| Exercise material |
----
(** * wbgapi: the request, paging and chunking engine

    A shallow embedding of [wbgapi/__init__.py]: the response-shape
    resolver ([_responseHeader], [_responseObjects]), the single-request
    executor ([_queryAPI]), the paginating fetcher ([fetch], [get]), the
    URL chunker ([_refetch_url], [refetch]), the metadata assembler
    ([metadata], [search]), the table of a [Featureset] and
    [queryParam].

    Conventions of the embedding.
    - A Python [str] is a [string]; [len] is [String.length].  Characters
      are the 7-bit ones.
    - An [int] is a [Z]. It is printed in decimal; the bound that recent
      interpreters put on the number of digits of a number that is read
      or printed (4300) is not part of the embedding.
    - A generator is observed by consuming it to the end: the items it
      yields, in order, and the way it stops (see [gen]).
    - An exception is a value of [exn]; a call that may raise returns a
      [res]. Where the source does something that the embedding does not
      describe, the result is [NotModelled]: the properties below say
      nothing of such a run, and say so in their hypotheses.
    - The module-level settings ([endpoint], [lang], [per_page],
      [api_maxlen]) are read from a [config] record at call time. *)

From Stdlib Require Import ZArith Ascii String List Lia Bool.
From stdpp Require Import base list strings gmap pretty.

Set Warnings "-register-all".

Local Open Scope Z_scope.
Local Open Scope nat_scope.

(** ** Exceptions and results *)

Inductive exn : Type :=
| APIError (url msg : string) (code : option Z)
| URLError
| ValueError (msg : string)
| KeyError (key : string)
| IndexError
| TypeError
| NotModelled.          (* outside the embedded fragment: no exception of Python *)

Inductive res (A : Type) : Type :=
| Ok (a : A)
| Raise (e : exn).
Arguments Ok {A} a.
Arguments Raise {A} e.

Definition bind {A B} (r : res A) (k : A -> res B) : res B :=
  match r with
  | Ok a => k a
  | Raise e => Raise e
  end.

Notation "'let!' x ':=' r 'in' k" := (bind r (fun x => k))
  (at level 10, x name, r at level 100, k at level 200).

(** ** Generators

    [yielded] is what a consumer receives before the generator stops;
    [stopped] tells how it stops. [OutOfFuel] marks a loop of the model
    that was cut before the source loop ended. *)

Inductive stop : Type :=
| Returned
| Raised (e : exn)
| OutOfFuel.

Record gen (A : Type) : Type := Gen { yielded : list A; stopped : stop }.
Arguments Gen {A} yielded stopped.
Arguments yielded {A} g.
Arguments stopped {A} g.

Definition gen_return {A} : gen A := Gen [] Returned.
Definition gen_raise {A} (e : exn) : gen A := Gen [] (Raised e).

(** [yield x] followed by the rest of the generator body. *)
Definition gen_yield {A} (x : A) (rest : gen A) : gen A :=
  Gen (x :: yielded rest) (stopped rest).

(** Run [g]; when it returns, go on with [rest]. *)
Definition gen_then {A} (g rest : gen A) : gen A :=
  match stopped g with
  | Returned => Gen (yielded g ++ yielded rest) (stopped rest)
  | s => Gen (yielded g) s
  end.

(** ** Strings: slices, [find], [join] *)

Module Str.

(** [s[:n]] *)
Fixpoint take (n : nat) (s : string) : string :=
  match n, s with
  | S n', String c s' => String c (take n' s')
  | _, _ => EmptyString
  end.

(** [s[n:]] *)
Fixpoint drop (n : nat) (s : string) : string :=
  match n, s with
  | S n', String c s' => drop n' s'
  | _, _ => s
  end.

(** [s.find(c)]: the index of the first [c], [None] for Python's -1. *)
Fixpoint find (c : ascii) (s : string) : option nat :=
  match s with
  | EmptyString => None
  | String d s' => if Ascii.eqb d c then Some 0 else S <$> find c s'
  end.

(** [sep.join(l)] *)
Fixpoint join (sep : string) (l : list string) : string :=
  match l with
  | [] => EmptyString
  | [x] => x
  | x :: l' => x +:+ sep +:+ join sep l'
  end.

(** The string of [n] characters [c]. *)
Fixpoint times (n : nat) (c : ascii) : string :=
  match n with
  | 0 => EmptyString
  | S n' => String c (times n' c)
  end.

(** [c in s] *)
Fixpoint has (c : ascii) (s : string) : bool :=
  match s with
  | EmptyString => false
  | String d s' => Ascii.eqb d c || has c s'
  end.

Definition is_digit (c : ascii) : bool := Ascii.leb "0" c && Ascii.leb c "9".

Definition digit_value (c : ascii) : Z := Z.of_nat (nat_of_ascii c - 48).

(** The number that a string of decimal digits writes, after [acc]. *)
Fixpoint digits (acc : Z) (s : string) : option Z :=
  match s with
  | EmptyString => Some acc
  | String c s' =>
      if is_digit c then digits (10 * acc + digit_value c) s' else None
  end.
----
| Work instruction |
Retype exactly, and only, the lines above from the one where "Conventions of the embedding." occurs up to and including the one where "- An [int] is" occurs.

| Task response |
    Conventions of the embedding.
    - A Python [str] is a [string]; [len] is [String.length].  Characters
      are the 7-bit ones.
    - An [int] is a [Z]. It is printed in decimal; the bound that recent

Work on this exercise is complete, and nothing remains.